Height adjustable work surfaces are becoming one of the most requested features here at Formaspace. How do they work? Easy to access controls are installed that can adjust the height of work surfaces at the touch of a button. Our motorized furniture solutions, using hydraulic power, allow your employees to choose the right height to match their physical stature, reducing the potential for injuries. You owe it to your employees to try it out.
#11. Power-Assisted Loading for Heavy Items
Power assisted-loading is another key way that modern picking and packing stations have advanced. Whether it’s powered shelves, vertical lift modules (VLM) or horizontal carousels, just about any storage solution can be equipped with a power-assist to help your pickers and packers handle those heavy or extra-bulky items safely and securely. These power-assist lifts can help reduce common injuries (such as lower back pain) or prevent accidents (like dropping heavy items on an operator’s foot.)
#10. Systematic Elimination of Extra Steps at the Packing Station
As consumers continue to show their preference for expedited overnight delivery, supply chain management experts have looked high and low for ways to wring out every last bit of efficiency in distribution center packing and shipping operations. Packing stations, in particular, have come under intense scrutiny. The workflow is constantly being analyzed and fine-tuned to reduce any extraneous steps — whether it’s operational steps (e.g. handling and re-handling inventory) or footsteps (e.g. steps taken by the operator walking back and forth to reach for items.) As a result, the latest packing station layouts utilize very clever storage solutions, such as arranging packing materials in a 360 path that ‘surrounds’ the operator — in order to provide everything at hand while reducing the number of unnecessary employee steps during the work shift.
#9. Influence of Omni-Channel Retail Packing and Overnight Delivery
There used to be clear boundaries between catalog operations and retail stores. Even during the days when Sears Roebuck’s catalog business reigned supreme, they pretty much kept their catalog business separate from their retail operations. This separation continued through the early days of electronic commerce on the Internet —but things are changing quickly.
Today’s innovative retailers understand that combining their distribution center operations and retail locations gives them a strong competitive advantage. This “Omni-Channel” approach allows consumers the ability to do things like order online and pick up (or return items) at their local store — often in the same day.
Of course this close integration greatly increases the operational challenges for supply chain management.
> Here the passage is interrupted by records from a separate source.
(** Reading one byte from a stream of chunks. *)
Lemma uread_one inp : Forall (λ c, c ≠ []) inp →
  match concat inp with
  | [] => uread 1 inp = ([], [])
  | c :: l => ∃ inp', uread 1 inp = ([c], inp') ∧ concat inp' = l ∧ Forall (λ c, c ≠ []) inp'
  end.
Proof.
  destruct inp as [|[|c [|c' ch]] inp]; intros Hi; [done|by inversion Hi|..]; inversion_clear Hi.
  - eexists. split_and!; [reflexivity | done..].
  - eexists. split_and!; [reflexivity | done|]. by constructor.
Qed.

Lemma gets_loop_spec k m buf i inp :
  Forall (λ c, c ≠ []) inp →
  ∃ inp', gets_loop k m buf i inp =
      (put_bytes m (buf + i) (first_line k (concat inp)),
       i + Z.of_nat (length (first_line k (concat inp))), inp') ∧
    concat inp' = drop (length (first_line k (concat inp))) (concat inp).
Proof.
  revert m i inp; induction k as [|k IH]; intros m i inp Hi; cbn [gets_loop].
  - exists inp. simpl. by rewrite Z.add_0_r.
  - pose proof (uread_one inp Hi) as Hr. destruct (concat inp) as [|c l].
    + rewrite Hr. exists []. simpl. by rewrite Z.add_0_r.
    + destruct Hr as (inp' & -> & Hc & Hi'). cbn [first_line].
      destruct ((c =? 10) || (c =? 13)).
      * exists inp'. simpl. rewrite drop_0. split; [do 2 f_equal|]; done.
      * destruct (IH (mupd m (buf + i) c) (i + 1) inp' Hi') as (inp'' & -> & E). rewrite Hc in *.
        exists inp''. split; [|done]. cbn [put_bytes length]. rewrite Z.add_assoc.
        do 2 f_equal. lia.
Qed.

(** ** Theorems *)

(** [gets] takes one line: the bytes of the input up to and including the first
    newline or carriage return, at most [max - 1] of them, are stored at [buf] with a NUL
    after them, the rest of the input is left unread, and nothing outside the [max] bytes
    of the buffer changes. *)
Theorem gets_correct m buf max inp m' inp' :
  0 < max → Forall (λ c, c ≠ []) inp → gets m buf max inp = (m', inp') →
  let line := first_line (Z.to_nat (max - 1)) (concat inp) in
  mread m' buf (length line) = line ∧ m' (buf + Z.of_nat (length line)) = 0 ∧
  concat inp = line ++ concat inp' ∧
  ∀ x, x < buf ∨ buf + max ≤ x → m' x = m x.
Proof.
  intros Hmax Hi. unfold gets.
  destruct (gets_loop_spec (Z.to_nat (max - 1)) m buf 0 inp Hi) as (inp0 & -> & E).
  intros [= <- <-]. cbv zeta. rewrite !Z.add_0_r, !Z.add_0_l.
  set (line := first_line (Z.to_nat (max - 1)) (concat inp)) in *.
  assert (Hline : ∀ k l, (length (first_line k l) ≤ k)%nat ∧ take (length (first_line k l)) l = first_line k l).
  { induction k as [|k IH]; intros [|c l]; simpl; [split; [lia | done]..|]. destruct (_ || _); simpl.
    - split; [lia | by rewrite take_0].
    - destruct (IH l) as [? ->]. split; [lia | done]. }
  destruct (Hline (Z.to_nat (max - 1)) (concat inp)) as [Hlen Htake]. fold line in Hlen, Htake.
  split_and!.
  - apply list_eq_same_length with (n := length line); [done | by rewrite length_mread|].
    intros j x y Hj. rewrite mread_lookup by done. intros [= <-] Hy.
    rewrite mupd_ne by lia. rewrite put_bytes_spec. bool_cases.
    replace (Z.to_nat (buf + Z.of_nat j - buf)) with j by lia. by apply list_lookup_total_correct.
  - apply mupd_eq.
  - rewrite E. rewrite <- Htake at 1. by rewrite take_drop.
  - intros x Hx. rewrite mupd_ne by lia. rewrite put_bytes_spec. by bool_cases.
Qed.

Lemma gets_correct_witness :
  ∃ m' inp', gets (λ _, 0) 100 4 [[97; 98]; [10; 99]] = (m', inp') ∧
    mread m' 100 4 = [97; 98; 10; 0] ∧ inp' = [[99]].
Proof.
  eexists _, _. split; [reflexivity|].
  destruct (gets_correct (λ _, 0) 100 4 [[97; 98]; [10; 99]] _ _ ltac:(lia)
    ltac:(repeat constructor; done) eq_refl) as (H & H0 & _).
  split; [|reflexivity]. change 4%nat with (3 + 1)%nat. rewrite mread_app. 
  change (length _) with 3%nat in H. rewrite H. reflexivity.
Defined.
For example, local outlets (which happen to have an online customer’s inventory item in stock) are increasingly required to ship out inventory directly to consumers — a task once handled by the major distribution centers. As a result, retail locations and local warehouses are having to ‘up their game’ to meet the speed and complexity of new challenges posed by consumers. The end result is many retail locations are upgrading their shipping operations by installing dedicated packing stations once only found in large warehousing operations.
#8. The Rise of Warehouse Management Systems (WMS) and Warehouse Control Systems (WCS)
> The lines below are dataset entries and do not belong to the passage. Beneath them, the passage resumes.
(** The two matchers, together: what they decide with a given amount of fuel. *)
Definition here_ok (m : mem) (fuel : nat) : Prop := ∀ re text r t,
  cstr m re r → cstr m text t → (length r + length t + 1 ≤ fuel)%nat →
  ∃ b, matchhere fuel m re text = Ok b ∧ (b = true ↔ here (parse_re r) t).
Definition star_ok (m : mem) (fuel : nat) : Prop := ∀ c re text r t,
  cstr m re r → cstr m text t → (length r + length t + 2 ≤ fuel)%nat →
  ∃ b, matchstar fuel m c re text = Ok b ∧
    (b = true ↔ here (Star c :: (parse_re r).1, (parse_re r).2) t).

(** A text of complete lines. *)
Definition unlines (ls : list (list Z)) : list Z := concat ((λ l, l ++ [10]) <$> ls).

(** The lines that match the pattern, in order. *)
Inductive selects (r : list Z) : list (list Z) → list Z → Prop :=
| selects_nil : selects r [] []
| selects_yes l ls out : found r l → selects r ls out → selects r (l :: ls) (l ++ [10] ++ out)
| selects_no l ls out : ¬ found r l → selects r ls out → selects r (l :: ls) out.

(** ** Lemmas *)

Lemma here_nil t : here ([], false) t.
Proof. exists [], t. split_and!; [done | constructor | done]. Qed.

Lemma here_end t : here ([], true) t ↔ t = [].
Proof.
  split.
  - intros (mid & post & -> & Hm & Hp). inversion Hm. by rewrite Hp.
  - intros ->. exists [], []. split_and!; [done | constructor | done].
Qed.

Lemma here_one c its e t :
  here (One c :: its, e) t ↔ ∃ x t', t = x :: t' ∧ accepts c x ∧ here (its, e) t'.
Proof.
  split.
  - intros (mid & post & -> & Hm & Hp). inversion Hm as [|? x ? t' Hx Hm'| |]; subst.
    exists x, (t' ++ post). split_and!; [done..|]. by exists t', post.
  - intros (x & t' & -> & Hx & mid & post & -> & Hm & Hp). exists (x :: mid), post.
    split_and!; [done | by constructor | done].
Qed.

Lemma here_star c its e t :
  here (Star c :: its, e) t ↔
    here (its, e) t ∨ ∃ x t', t = x :: t' ∧ accepts c x ∧ here (Star c :: its, e) t'.
Proof.
  split.
  - intros (mid & post & -> & Hm & Hp).
    inversion Hm as [|?|? ? ? Hm'|? x ? t' Hx Hm']; subst; [by left; exists mid, post|right].
    exists x, (t' ++ post). split_and!; [done..|]. by exists t', post.
  - intros [(mid & post & -> & Hm & Hp)|(x & t' & -> & Hx & mid & post & -> & Hm & Hp)].
    + exists mid, post. split_and!; [done | by constructor | done].
    + exists (x :: mid), post. split_and!; [done | by apply matches_star | done].
Qed.

Lemma parse_star c r : parse_re (c :: 42 :: r) = (Star c :: (parse_re r).1, (parse_re r).2).
Proof. cbn. by destruct (parse_re r). Qed.

Lemma parse_one c x r : x ≠ 42 →
  parse_re (c :: x :: r) = (One c :: (parse_re (x :: r)).1, (parse_re (x :: r)).2).
Proof.
  intros Hx. change (parse_re (c :: x :: r)) with
    (if x =? 42 then let '(its, e) := parse_re r in (Star c :: its, e)
     else let '(its, e) := parse_re (x :: r) in (One c :: its, e)).
  destruct (Z.eqb_spec x 42); [done|]. by destruct (parse_re (x :: r)).
Qed.

(** The last case of [matchhere]: the first byte of the pattern against that of the text. *)
Lemma matchhere_one fuel m re text c r t :
  here_ok m fuel → cstr m (re + 1) r → cstr m text t → (length r + length t ≤ fuel)%nat →
  ∃ b, (if negb (m text =? 0) && ((c =? 46) || (c =? m text))
        then matchhere fuel m (re + 1) (text + 1) else Ok false) = Ok b ∧
    (b = true ↔ here (One c :: (parse_re r).1, (parse_re r).2) t).
Proof.
  intros IHh Hr Ht Hf. setoid_rewrite here_one. rewrite <- surjective_pairing. destruct t as [|x t]; simpl in Ht.
    - rewrite Ht. exists false. split; [done|]. split; [done|]. by intros (? & ? & ? & _).
    - destruct Ht as (Hx & Hx0 & Ht). rewrite Hx. destruct (Z.eqb_spec x 0); [done|]. cbn [negb andb].
      destruct ((c =? 46) || (c =? x)) eqn:Ea.
      + destruct (IHh (re + 1) (text + 1) r t Hr Ht) as (b & -> & Hb); [simpl in Hf; lia|].
        exists b. split; [done|]. rewrite Hb. unfold accepts. split.
        * intros H. exists x, t. split_and!; [done | | done].
          apply orb_true_iff in Ea as [Ea|Ea]; apply Z.eqb_eq in Ea; auto.
        * by intros (? & ? & [= <- <-] & _ & H).
      + exists false. split; [done|]. split; [done|]. intros (? & ? & [= <- <-] & Ha & _).
        apply orb_false_iff in Ea as [E1 E2]. apply Z.eqb_neq in E1, E2. destruct Ha; done.
Qed.

Lemma matchhere_step m fuel : here_ok m fuel → star_ok m fuel → here_ok m (S fuel).
Proof.
  intros IHh IHs re text r t Hr Ht Hf. cbn [matchhere].
  destruct r as [|c r]; simpl in Hr.
  { rewrite Hr. exists true. split; [done|]. split; [|done]. intros _. apply here_nil. }
  destruct Hr as (Hc & Hn & Hr). rewrite Hc. destruct (Z.eqb_spec c 0); [done|].
  pose proof (matchhere_one fuel m re text c r t IHh Hr Ht ltac:(simpl in Hf; lia)) as Hone.
  destruct r as [|x r].
  + simpl in Hr. rewrite Hr. cbn [parse_re]. rewrite Z.eqb_refl, andb_true_r.
    change (0 =? 42) with false. cbv iota. destruct (Z.eqb_spec c 36) as [->|Hc36].
    * exists (m text =? 0). split; [done|]. rewrite here_end, Z.eqb_eq. destruct t as [|x t]; simpl in Ht; [done|].
      destruct Ht as (-> & ? & _). done.
    * done.
  + simpl in Hr. destruct Hr as (Hx & Hx0 & Hr). rewrite Hx.
    destruct (Z.eqb_spec x 42) as [->|Hx42].
    * rewrite parse_star. destruct (IHs c (re + 2) text r t) as (b & -> & Hb);
        [by replace (re + 2) with (re + 1 + 1) by lia | done | simpl in Hf; lia|].
      by exists b.
    * destruct (Z.eqb_spec x 0); [done|]. rewrite andb_false_r. by rewrite parse_one.
Qed.

Lemma matchstar_step m fuel : here_ok m fuel → star_ok m fuel → star_ok m (S fuel).
Proof.
  intros IHh IHs c re text r t Hr Ht Hf. cbn [matchstar].
  destruct (IHh re text r t Hr Ht) as (b & -> & Hb); [lia|]. cbn [mbind outcome_bind obind].
  setoid_rewrite here_star. destruct (parse_re r) as [its e] eqn:Ep. cbn [fst snd].
  destruct b.
  { exists true. split; [done|]. split; [|done]. intros _. left. by apply Hb. }
  assert (Hno : ¬ here (its, e) t) by (rewrite <- Hb; done).
  destruct t as [|x t]; simpl in Ht.
  { rewrite Ht. exists false. split; [done|]. split; [done|]. intros [?|(? & ? & ? & _)]; done. }
  destruct Ht as (Hx & Hx0 & Ht). rewrite Hx. destruct (Z.eqb_spec x 0); [done|]. cbn [negb andb].
  destruct ((x =? c) || (c =? 46)) eqn:Ea.
  + destruct (IHs c re (text + 1) r t Hr Ht) as (b & -> & Hb'); [simpl in Hf; lia|].
    exists b. split; [done|]. rewrite Hb', Ep. cbn [fst snd]. split.
    * intros H. right. exists x, t. split_and!; [done | | done]. unfold accepts.
      apply orb_true_iff in Ea as [Ea|Ea]; apply Z.eqb_eq in Ea; auto.
    * intros [?|(? & ? & [= <- <-] & _ & H)]; done.
  + exists false. split; [done|]. split; [done|]. intros [?|(? & ? & [= <- <-] & Ha & _)]; [done|].
    apply orb_false_iff in Ea as [E1 E2]. apply Z.eqb_neq in E1, E2. destruct Ha; congruence.
Qed.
Different system vendors have come up with a variety of integrated systems to make sense of the product intake, storage, transportation, identification, tracking, picking, routing, order consolidation, packing and shipping activities. These systems, known variously as Warehouse Management Systems (WMS) or Warehouse Control Systems (WCS), are often proprietary solutions that help automate and track inventory as it passes throughout the distribution center. Some of these proprietary solutions involve innovations such as custom designed carousels, totes and conveyors to speed order picking and transportation to the packing station, as well as automated tools to help the operator pick inventory, which we will review in the following section.
(We’ll also cover AS/RS — Automated Storage & Retrieval Systems — in a section further down below.)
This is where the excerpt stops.